La mostra “Visioni, opere, disegni, racconti”, di Guido Conti, sarà inaugurata giovedì 10 settembre alle ore 17.00 a Palazzo Pigorini.
L’esposizione, realizzata in collaborazione e con il contributo del Comune di Parma – Assessorato alla Cultura e del CISESG – Centro Internazionale di Studi Europei “Sirio Giannini”, raccoglie circa 90 opere tra disegni e racconti e ripercorre gli ultimi vent’anni di ricerca dell’autore, in un percorso tra letteratura, arti visive e memoria.
Attraverso il dialogo tra disegno, pittura e scrittura, “Visioni” restituisce un percorso caratterizzato da ironia, memoria e attenzione ai temi del presente, mettendo in relazione la ricerca personale dell’autore con la tradizione artistica e culturale parmigiana ed emiliana.
Il progetto nasce anche dal lungo rapporto di amicizia e confronto tra l’autore Arturo Zavattini, figura centrale della fotografia e del cinema italiano, con il quale Conti ha condiviso negli ultimi anni un intenso dialogo sulla pratica del disegno e della pittura.
Arturo Zavattini è stato determinante per questo progetto – racconta Guido Conti –. È stato lui a convincermi a lavorare seriamente sul disegno e sulla pittura, dopo la pubblicazione delle favole illustrate di Nilou, diventando anche uno dei miei primi collezionisti. Da quel confronto è nata l’idea di costruire un percorso espositivo capace di mettere in relazione il mio lavoro di scrittore con quello di illustratore e pittore.
“Visioni” rappresenta il punto di arrivo di un percorso espositivo iniziato nel 2024 alla Biblioteca Cantonale di Lugano con Metamorfosi, 80 disegni, proseguito nel 2025 al Palazzo Municipale di Colorno con Citazioni, riscritture e nel 2026 a Voghera con Gastronomie padane.
La scelta di Palazzo Pigorini assume un particolare valore simbolico.

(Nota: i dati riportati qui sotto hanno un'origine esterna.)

(* ===== verification/MemoryLocks.v ===== *)
(** * Locks on memory

    [src/iss/MemoryLocks.h]: the mutexes with which the cores of a multi-threaded
    simulation lock memory.  Each core has a table of its own in front of one
    table that all cores share; the shared one is locked while it is used, so its
    [get] is one step.  A core holds a lock from the construction of a [MemLock] to
    its destruction. *)
From stdpp Require Import prelude gmap list relations.
From Stdlib Require Import ZArith Lia.
From S2P Require Import Prelude.

Local Open Scope Z_scope.

Definition PageSize : Z := 4096.
Definition PageMask : Z := PageSize - 1.
(** The key of an address in both tables. *)
Definition get_page (a : Z) : Z := Z.land a PageMask.

(** [LockedMutexHash]; [new] gives the next mutex. *)
Record LockedMutexHash : Type := { mutexes : gmap Z nat; next_mutex : nat }.
Definition locked_get (g : LockedMutexHash) (addr : Z) : nat * LockedMutexHash :=
  match mutexes g !! get_page addr with
  | Some m => (m, g)
  | None => (next_mutex g, {| mutexes := <[get_page addr := next_mutex g]> (mutexes g); next_mutex := S (next_mutex g) |})
  end.
(** [PrivateMutexHash], with its pointer to the shared table. *)
Record PrivateMutexHash : Type := { cached : gmap Z nat; has_global : bool }.
Definition set_global_hash (p : PrivateMutexHash) : PrivateMutexHash := {| cached := cached p; has_global := true |}.
Definition private_get (p : PrivateMutexHash) (g : LockedMutexHash) (addr : Z) : nat * PrivateMutexHash * LockedMutexHash :=
  match cached p !! get_page addr with
  | Some m => (m, p, g)
  | None =>
      let '(m, g) := locked_get g addr in
      (m, {| cached := <[get_page addr := m]> (cached p); has_global := has_global p |}, g)
  end.
(** The mutex that a memory access is to hold, if any: without a shared table, or
    outside of an atomic instruction, there is none. *)
Definition get_mem_lock (p : PrivateMutexHash) (g : LockedMutexHash) (addr : Z) (flag : bool) :
    option nat * PrivateMutexHash * LockedMutexHash :=
  if has_global p && flag then let '(m, p, g) := private_get p g addr in (Some m, p, g) else (None, p, g).

(** ** Cores that lock and unlock *)

(** The tables of the cores, each with the access that it is in and its mutex. *)
Record locks : Type := { shared : LockedMutexHash; cores : list (PrivateMutexHash * option (Z * nat)) }.
Definition is_free (l : locks) (m : nat) : bool := forallb (λ c, match c.2 with Some (_, n) => negb (n =? m)%nat | None => true end) (cores l).
Inductive lock_step : locks → locks → Prop :=
| step_lock l i p addr m p' g' :
    cores l !! i = Some (p, None) → get_mem_lock p (shared l) addr true = (Some m, p', g') → is_free l m = true →
    lock_step l {| shared := g'; cores := <[i := (p', Some (addr, m))]> (cores l) |}
| step_unlock l i p a :
    cores l !! i = Some (p, Some a) →
    lock_step l {| shared := shared l; cores := <[i := (p, None)]> (cores l) |}.
Definition no_locks (n : nat) : locks :=
  {| shared := {| mutexes := ∅; next_mutex := 0 |}; cores := replicate n ({| cached := ∅; has_global := true |}, None) |}.

(** Mutexes of the shared table are distinct; private tables agree with it; a core
    holds the mutex of its address, alone. *)
Record locks_ok (l : locks) : Prop := {
  lk_fresh : ∀ k m, mutexes (shared l) !! k = Some m → (m < next_mutex (shared l))%nat;
  lk_inj : ∀ k k' m, mutexes (shared l) !! k = Some m → mutexes (shared l) !! k' = Some m → k = k';
  lk_private : ∀ i p h, cores l !! i = Some (p, h) → cached p ⊆ mutexes (shared l);
  lk_held : ∀ i p a m, cores l !! i = Some (p, Some (a, m)) → mutexes (shared l) !! get_page a = Some m;
  lk_alone : ∀ i j p q a b m, cores l !! i = Some (p, Some (a, m)) → cores l !! j = Some (q, Some (b, m)) → i = j
}.

Lemma locked_get_spec g addr m g' : (∀ k m, mutexes g !! k = Some m → (m < next_mutex g)%nat) →
  (∀ k k' m, mutexes g !! k = Some m → mutexes g !! k' = Some m → k = k') → locked_get g addr = (m, g') →
  mutexes g' !! get_page addr = Some m ∧ mutexes g ⊆ mutexes g' ∧ (∀ k m, mutexes g' !! k = Some m → (m < next_mutex g')%nat) ∧
  (∀ k k' m, mutexes g' !! k = Some m → mutexes g' !! k' = Some m → k = k').
Proof.
  intros Hf Hi E. unfold locked_get in E. destruct (mutexes g !! get_page addr) as [n|] eqn:Eg; simplify_eq; [done|]. cbn.
  split_and!; [by rewrite lookup_insert_eq|by apply insert_subseteq|..].
  - intros k m [(_ & <-)|[_ Hk]]%lookup_insert_Some; [lia|apply Hf in Hk; lia].
  - intros k k' m [(<- & <-)|[_ Hk]]%lookup_insert_Some [(<- & Hm)|[_ Hk']]%lookup_insert_Some; subst; try done.
    + apply Hf in Hk'. lia.
    + apply Hf in Hk. lia.
    + by eapply Hi.
Qed.
Lemma private_get_spec l i p h addr m p' g' : locks_ok l → cores l !! i = Some (p, h) →
  private_get p (shared l) addr = (m, p', g') →
  mutexes g' !! get_page addr = Some m ∧ mutexes (shared l) ⊆ mutexes g' ∧ cached p' ⊆ mutexes g' ∧
  (∀ k m, mutexes g' !! k = Some m → (m < next_mutex g')%nat) ∧
  (∀ k k' m, mutexes g' !! k = Some m → mutexes g' !! k' = Some m → k = k').
Proof.
  intros [Hf Hi Hp _ _] Hc E. unfold private_get in E. pose proof (Hp i p h Hc) as Hsub.
  destruct (cached p !! get_page addr) as [n|] eqn:Ec; simplify_eq.
  - split_and!; try done. by eapply lookup_weaken.
  - destruct (locked_get (shared l) addr) as [n g1] eqn:Eg. simplify_eq.
    destruct (locked_get_spec _ _ _ _ Hf Hi Eg) as (H1 & H2 & H3 & H4). split_and!; try done.
    cbn. apply insert_subseteq_l; [done|]. by etrans.
Qed.
Lemma lock_step_ok l l' : lock_step l l' → locks_ok l → locks_ok l'.
Proof.
  intros Hs Hl. destruct Hs as [l i p addr m p' g' Hi E Hfree|l i p a Hi].
  - unfold get_mem_lock in E. destruct (has_global p); [|done]. cbn in E.
    destruct (private_get p (shared l) addr) as [[n q] g] eqn:Ep. simplify_eq.
    destruct (private_get_spec _ _ _ _ _ _ _ _ Hl Hi Ep) as (H1 & H2 & H3 & H4 & H5).
    assert (∀ j q b, cores l !! j ≠ Some (q, Some (b, m))) as Hno.
    { intros j q b Hj. unfold is_free in Hfree. rewrite forallb_forall in Hfree.
      specialize (Hfree _ (proj1 (list_elem_of_In _ _) (list_elem_of_lookup_2 _ _ _ Hj))). cbn in Hfree. by rewrite Nat.eqb_refl in Hfree. }
    split; cbn; try done.
    + intros j q h Hj. apply list_lookup_insert_Some in Hj as [(<- & [= <- <-] & _)|[_ Hj]]; [done|].
      etrans; [by eapply lk_private|done].
    + intros j q b n Hj. apply list_lookup_insert_Some in Hj as [(<- & [= <- <- <-] & _)|[_ Hj]]; [done|].
      eapply lookup_weaken; [by eapply lk_held|done].
    + intros j k q1 q2 b1 b2 n Hj Hk.
      apply list_lookup_insert_Some in Hj as [(<- & [= <- <- <-] & _)|[_ Hj]];
        apply list_lookup_insert_Some in Hk as [(<- & Hk & _)|[_ Hk]]; simplify_eq; try done.
      * by destruct (Hno k q2 b2).
      * by destruct (Hno j q1 b1).
      * by eapply (lk_alone _ Hl).
  - destruct Hl as [H1 H2 H3 H4 H5]. split; cbn; try done.
    + intros j q h Hj. apply list_lookup_insert_Some in Hj as [(<- & [= <- <-] & _)|[_ Hj]]; by eapply H3.
    + intros j q b n Hj. apply list_lookup_insert_Some in Hj as [(_ & ? & _)|[_ Hj]]; [done|by eapply H4].
    + intros j k q1 q2 b1 b2 n Hj Hk.
      apply list_lookup_insert_Some in Hj as [(_ & ? & _)|[_ Hj]]; [done|].
      apply list_lookup_insert_Some in Hk as [(_ & ? & _)|[_ Hk]]; [done|]. by eapply H5.
Qed.
Lemma no_locks_ok n : locks_ok (no_locks n).
Proof. split; cbn; try done; intros *; rewrite lookup_replicate; intros [[= ] _]; by subst. Qed.

(** Mutual exclusion, and how far it goes: in every state that cores reach by
    locking and unlocking, two cores that are inside of locked accesses at the
    same time hold different mutexes and are at addresses that differ modulo 4096.
    The key of a lock is the offset in a page; the witness has two cores inside of
    one page. *)
Theorem memory_locks_exclude n l i j p q a b ma mb : rtc lock_step (no_locks n) l →
  cores l !! i = Some (p, Some (a, ma)) → cores l !! j = Some (q, Some (b, mb)) → i ≠ j →
  a mod 4096 ≠ b mod 4096 ∧ ma ≠ mb.
Proof.
  intros Hr Hi Hj Hne. assert (locks_ok l) as Hl.
  { eapply (rtc_ind_r locks_ok); [..|exact Hr]; [apply no_locks_ok|]. intros y z _ Hyz. by apply lock_step_ok. }
  assert (ma ≠ mb) as Hm by (intros ->; apply Hne; by eapply (lk_alone _ Hl)).
  split; [|done]. intros Hab. apply Hm.
  pose proof (lk_held _ Hl _ _ _ _ Hi) as H1. pose proof (lk_held _ Hl _ _ _ _ Hj) as H2.
  assert (get_page a = get_page b) as Hp.
  { unfold get_page, PageMask, PageSize. change (4096 - 1) with (Z.ones 12). by rewrite !Z.land_ones by lia. }
  congruence.
Qed.

Definition demo_locks : locks :=
  {| shared := {| mutexes := {[0x10 := 0%nat; 0x14 := 1%nat]}; next_mutex := 2 |};
     cores := [({| cached := {[0x10 := 0%nat]}; has_global := true |}, Some (0x1010, 0%nat));
               ({| cached := {[0x14 := 1%nat]}; has_global := true |}, Some (0x1014, 1%nat))] |}.
Lemma demo_locks_reached : rtc lock_step (no_locks 2) demo_locks.
Proof.
  eapply rtc_l; [apply (step_lock (no_locks 2) 0 {| cached := ∅; has_global := true |} 0x1010 0); vm_compute; reflexivity|].
  eapply rtc_l; [eapply (step_lock _ 1 {| cached := ∅; has_global := true |} 0x1014 1); vm_compute; reflexivity|].
  vm_compute. apply rtc_refl.
Qed.
(** Two cores inside of the same page at once, against the comment "lock on 4k
    pages". *)
Lemma memory_locks_exclude_witness :
  cores demo_locks !! 0%nat = Some ({| cached := {[0x10 := 0%nat]}; has_global := true |}, Some (0x1010, 0%nat)) ∧
  0x1010 / 4096 = 0x1014 / 4096 ∧ 0x1010 mod 4096 ≠ 0x1014 mod 4096 ∧ 0%nat ≠ 1%nat.
Proof.
  split; [reflexivity|]. split; [reflexivity|].
  apply (memory_locks_exclude 2 demo_locks 0 1 {| cached := {[0x10 := 0%nat]}; has_global := true |}
    {| cached := {[0x14 := 1%nat]}; has_global := true |} 0x1010 0x1014 0 1).
  - apply demo_locks_reached.
  - reflexivity.
  - reflexivity.
  - discriminate.
Defined.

L’edificio, legato alla storia culturale della città e già abitazione del poeta Angelo Mazza e dell’esploratore Vittorio Bottego, diventa infatti il luogo conclusivo di un progetto che attraversa quasi trent’anni di attività tra letteratura, illustrazione e arti visive.
Una sezione della mostra sarà inoltre dedicata alle illustrazioni della saga della cicogna Nilou, protagonista di libri tradotti in diversi Paesi, e alla storia del pinguino Din Din, Un giorno tornerò da te, da cui ha tratto ispirazione il film Il mio amico pinguino (2024), con Jean Reno.

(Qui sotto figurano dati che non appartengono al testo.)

(* ===== verification/InstrTableCorrect.v ===== *)
(** * Correctness of the decode tree

    What [build_tree], [add_instrs] and [finalize] of InstrTable.v make of
    instructions without conflict flags: a tree ([shape]) whose decoder gives the
    instruction of an encoding.  The tree is described by the bits tested on the
    way to a node; every instruction below it agrees on them. *)
From stdpp Require Import prelude strings.
From Stdlib Require Import ZArith Lia Btauto Sorting.Sorted.
From S2P Require Import Prelude.
From S2P Require Import Encoding.
From S2P Require Import InstrTable.

Local Open Scope Z_scope.

Lemma filter_lt {A} (f g : A → bool) l x : (∀ y, f y = true → g y = true) → In x l → g x = true → f x = false →
  (length (List.filter f l) < length (List.filter g l))%nat.
Proof.
  intros Hfg. assert (∀ l, length (List.filter f l) ≤ length (List.filter g l))%nat as Hle.
  { induction l0 as [|y l0 IH]; cbn; [done|]. destruct (f y) eqn:E; [rewrite (Hfg y E); cbn; lia|]. destruct (g y); cbn; lia. }
  induction l as [|y l IH]; [done|]. intros [->|Hx] Hg Hf; cbn.
  - rewrite Hf, Hg. cbn. specialize (Hle l). lia.
  - specialize (IH Hx Hg Hf). destruct (f y) eqn:E; [rewrite (Hfg y E); cbn; lia|]. destruct (g y); cbn; lia.
Qed.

Una stanza da favola: laboratori per le scuole
Particolare attenzione sarà riservata alle scuole, con “Una stanza da favola”, un programma di laboratori di arte, lettura e scrittura rivolto agli studenti e alle studentesse delle scuole primarie e secondarie.
Guido Conti, insegnante di scrittura creativa da oltre trent’anni, accompagnerà alunne, alunni e insegnanti alla scoperta dei processi creativi che stanno alla base del leggere, dello scrivere e del disegnare, attraverso un confronto diretto con l’autore e con le opere esposte.

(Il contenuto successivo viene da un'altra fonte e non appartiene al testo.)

(* ===== verification/InstrTableFinal.v ===== *)
(** * Merging of the decode tree, and the decoder of a core

    [InstrTable::merge] and [finalize] keep the shape of the tree; with the
    construction of InstrTableCorrect.v this gives the table of a core
    ([Core::build_instrtables], [Core::finalize]) and what its decoder does. *)
From stdpp Require Import prelude strings.
From Stdlib Require Import ZArith Lia.
From S2P Require Import Prelude.
From S2P Require Import Encoding.
From S2P Require Import InstrTable.
From S2P Require Import InstrTableCorrect.

Local Open Scope Z_scope.

Section Final.
Context {T : Type} `{RL : RNumberLaws T} (endianness strictMode : bool) (W : Z) (HW : 0 < W < 2 ^ 31) (Hm : W mod 32 = 0).
Local Abbreviation InstrTable := (InstrTable (T := T)).
Local Abbreviation M := (opc_bits endianness W).
Local Abbreviation O := (opc_val (T := T) endianness W).
(** A tree that all instructions have been added to. *)
Local Abbreviation full n := (shape (T := T) endianness W n (λ _, True)).

Lemma shape_le n n' A P u (t : InstrTable) : (n ≤ n')%nat → shape endianness W n A P u t → shape endianness W n' A P u t.
Proof. intros Hn Ht. induction Hn; [done|by apply shape_mono]. Qed.
Lemma height_child (t : InstrTable) k c : (k, c) ∈ _table t → (height c < height t)%nat.
Proof.
  destruct t as [w word mask sh tbl dft dc ins shs]. cbn [_table height]. intros Hk. apply Nat.lt_succ_r.
  induction tbl as [|[k' c'] tbl IH]; [by apply elem_of_nil in Hk|]. apply elem_of_cons in Hk as [[= -> ->]|Hk]; [lia|]. specialize (IH Hk). lia.
Qed.
Lemma shape_height n A P u (t : InstrTable) : shape endianness W n A P u t → shape endianness W (height t) A P u t.
Proof.
  revert P u t. induction n as [|n IH]; intros P u t; [done|]. intros (Hw & Hd & base & Hi & Hb & Hc).
  assert (∃ h, height t = S h) as [h Eh] by (destruct t; eexists; reflexivity). rewrite Eh. cbn [shape]. split_and!; [done|done|].
  exists base. split_and!; [done|done|].
  destruct Hc as [Hl|(m & Hmm & Hm0 & Ho & Hum & Ht & Hin & Hs & Hdi & Hch & Hall)]; [by left|].
  right. exists m. split_and!; auto. intros k c Hk. apply (shape_le (height c)); [|by apply IH, Hch].
  pose proof (height_child t k c Hk). lia.
Qed.

(** ** Merging *)

(** The grandchildren, with the keys of both levels. *)
Definition flatten (l : list (T * InstrTable)) : list (T * InstrTable) :=
  flat_map (λ p, (λ q, (ror (fst q) (fst p), snd q)) <$> _table (snd p)) l.
Lemma merge_flatten (l h : list (T * InstrTable)) :
  fold_left (λ h '(k, c), fold_left (λ h '(k', c'), map_insert (ror k' k) c' h) (_table c) h) l h =
  fold_left (λ h p, map_insert (fst p) (snd p) h) (flatten l) h.
Proof.
  assert (∀ (k : T) (tbl h : list (T * InstrTable)), fold_left (λ h '(k', c'), map_insert (ror k' k) c' h) tbl h =
    fold_left (λ h p, map_insert (fst p) (snd p) h) ((λ q, (ror (fst q) k, snd q)) <$> tbl) h) as Hin.
  { intros k tbl. induction tbl as [|[k' c'] tbl IHt]; intros h'; [done|]. apply IHt. }
  revert h. induction l as [|[k c] l IH]; intros h; [done|]. cbn [fold_left flatten flat_map fst snd].
  by rewrite fold_left_app, IH, Hin.
Qed.
Lemma split_lor a b m m' : within a m' → within b m → Z.land m m' = 0 → Z.land (Z.lor a b) m' = a ∧ Z.land (Z.lor a b) m = b.
Proof.
  intros Ha Hb E. rewrite !Z.land_lor_distr_l. rewrite Ha, Hb.
  assert (Z.land b m' = 0) as ->. { rewrite <- Hb, <- Z.land_assoc, E. apply Z.land_0_r. }
  assert (Z.land a m = 0) as ->. { rewrite <- Ha, <- Z.land_assoc, (Z.land_comm m'), E. apply Z.land_0_r. }
  by rewrite Z.lor_0_r, Z.lor_0_l.
Qed.
Lemma elem_flatten l kk c' : (kk, c') ∈ flatten l ↔ ∃ k c k', (k, c) ∈ l ∧ (k', c') ∈ _table c ∧ kk = ror k' k.
Proof.
  unfold flatten. rewrite list_elem_of_In, in_flat_map. split.
  - intros ([k c] & Hk%list_elem_of_In & Hq%list_elem_of_In). cbn in Hq. apply list_elem_of_fmap in Hq as ([k' c2] & [= -> ->] & Hq). by exists k, c, k'.
  - intros (k & c & k' & Hk & Hk' & ->). exists (k, c). split; [by apply list_elem_of_In|]. apply list_elem_of_In, list_elem_of_fmap. by exists (k', c').
Qed.
Lemma flatten_distinct m m' l : Z.land m m' = 0 → distinct l → sized W l → (∀ k c, (k, c) ∈ l → within (rval k) m) →
  (∀ k c, (k, c) ∈ l → sized W (_table c) ∧ distinct (_table c) ∧ ∀ k' c', (k', c') ∈ _table c → within (rval k') m') →
  sized W (flatten l) ∧ distinct (flatten l).
Proof.
  intros E Hd Hs Hk Hc. assert (∀ k c k' c', (k, c) ∈ l → (k', c') ∈ _table c → num W (ror k' k) (Z.lor (rval k') (rval k))) as Hn.
  { intros k c k' c' H1 H2. destruct (Hc k c H1) as (Hs' & _). apply num_or; (split; [|done]).
    - by apply (proj1 (Forall_forall _ _) Hs' (k', c')).
    - by apply (proj1 (Forall_forall _ _) Hs (k, c)). }
  split; [apply Forall_forall; intros [kk c'] (k & c & k' & H1 & H2 & ->)%elem_flatten; by eapply Hn|].
  induction l as [|[k c] l IH]; [constructor|]. unfold distinct in *. cbn [flatten flat_map]. rewrite fmap_app. cbn in Hd. inversion_clear Hd as [|?? Hdk Hd'].
  inversion_clear Hs as [|?? Hsk Hs']. apply NoDup_app. split_and!.
  - destruct (Hc k c) as (Hs2 & Hd2 & Hw2); [apply elem_of_cons; by left|]. cbn [fst snd]. rewrite <- list_fmap_compose.
    assert (∀ k' c', (k', c') ∈ _table c → rval (ror k' k) = Z.lor (rval k') (rval k)) as Hq.
    { intros k' c' Hq. apply (Hn k c k' c'); [apply elem_of_cons; by left|done]. }
    clear Hc Hn IH Hs2. induction (_table c) as [|[k' c'] tbl IHt]; [constructor|]. cbn in Hd2 |- *. inversion_clear Hd2 as [|?? Hn1 Hn2]. constructor.
    + intros ([k2 c2] & E2 & H2)%list_elem_of_fmap. cbn in E2. rewrite (Hq k' c'), (Hq k2 c2) in E2 by (apply elem_of_cons; auto).
      apply Hn1, list_elem_of_fmap. exists (k2, c2). split; [|done]. cbn.
      destruct (split_lor (rval k') (rval k) m m') as [<- _]; [apply (Hw2 k' c'), elem_of_cons; by left|apply (Hk k c), elem_of_cons; by left|done|].
      rewrite E2. apply (split_lor (rval k2) (rval k) m m'); [apply (Hw2 k2 c2), elem_of_cons; by right|apply (Hk k c), elem_of_cons; by left|done].
    + apply IHt; [done| |]; intros; [eapply Hw2|eapply Hq]; apply elem_of_cons; by right.
  - intros z ([kk c1] & -> & H1)%list_elem_of_fmap ([kk2 c2] & E2 & H2)%list_elem_of_fmap. cbn in E2. apply Hdk.
    apply list_elem_of_fmap in H1 as ([k' c1'] & [= -> ->] & H1). cbn in H1. apply elem_flatten in H2 as (k2 & c3 & k2' & H2 & H3 & ->).
    apply list_elem_of_fmap. exists (k2, c3). split; [|done]. cbn.
    assert ((k, c) ∈ (k, c) :: l) as Hh by (apply elem_of_cons; by left). assert ((k2, c3) ∈ (k, c) :: l) as Hh2 by (apply elem_of_cons; by right).
    rewrite (proj2 (Hn k c k' _ Hh H1)), (proj2 (Hn k2 c3 k2' _ Hh2 H3)) in E2.
    destruct (split_lor (rval k') (rval k) m m') as [_ <-]; [by apply (proj2 (proj2 (Hc k c Hh))) in H1|by apply (Hk k c)|done|].
    rewrite E2. apply (split_lor (rval k2') (rval k2) m m'); [by apply (proj2 (proj2 (Hc k2 c3 Hh2))) in H3|by apply (Hk k2 c3)|done].
  - apply IH; [done|done| | |].
    + intros k2 c2 H2. apply (Hk k2 c2), elem_of_cons. by right.
    + intros k2 c2 H2. apply (Hc k2 c2), elem_of_cons. by right.
    + intros k2 c2 k' c' H2. apply (Hn k2 c2), elem_of_cons. by right.
Qed.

I laboratori si svolgeranno mercoledì 16 settembre, mercoledì 23 settembre, mercoledì 30 settembre e mercoledì 7 ottobre, dalle 10.00 alle 13.00 e dalle 15.00 alle 18.00.
La partecipazione è su prenotazione, telefonando al numero 328 9494962, fino a esaurimento dei posti disponibili. Per info è possibile contattare la Libreria Ticinum Editore al numero 0383 212285 o all’indirizzo e-mail info@libreriaticinumeditore.it.
Info generali
L’allestimento della mostra è a cura di Solares delle Arti.
La mostra è accompagnata da un catalogo pubblicato da Libreria Ticinum Editore di Voghera, con la collaborazione scientifica di Amedeo Anelli e Silvia Tomasi e testi di Amedeo Anelli, Silvia Tomasi, Roberto Barbolini e Guido Conti. Il bookshop è presso la libreria Bookstore Mondadori, in Piazza Ghiaia 41/A (telefono) 0521 206969.
“Visioni, opere, disegni, racconti” si propone così come un progetto capace di intrecciare memoria, letteratura e arti visive, offrendo al pubblico un ritratto inedito di Guido Conti e, al tempo stesso, un’occasione di confronto con la storia culturale e artistica del territorio.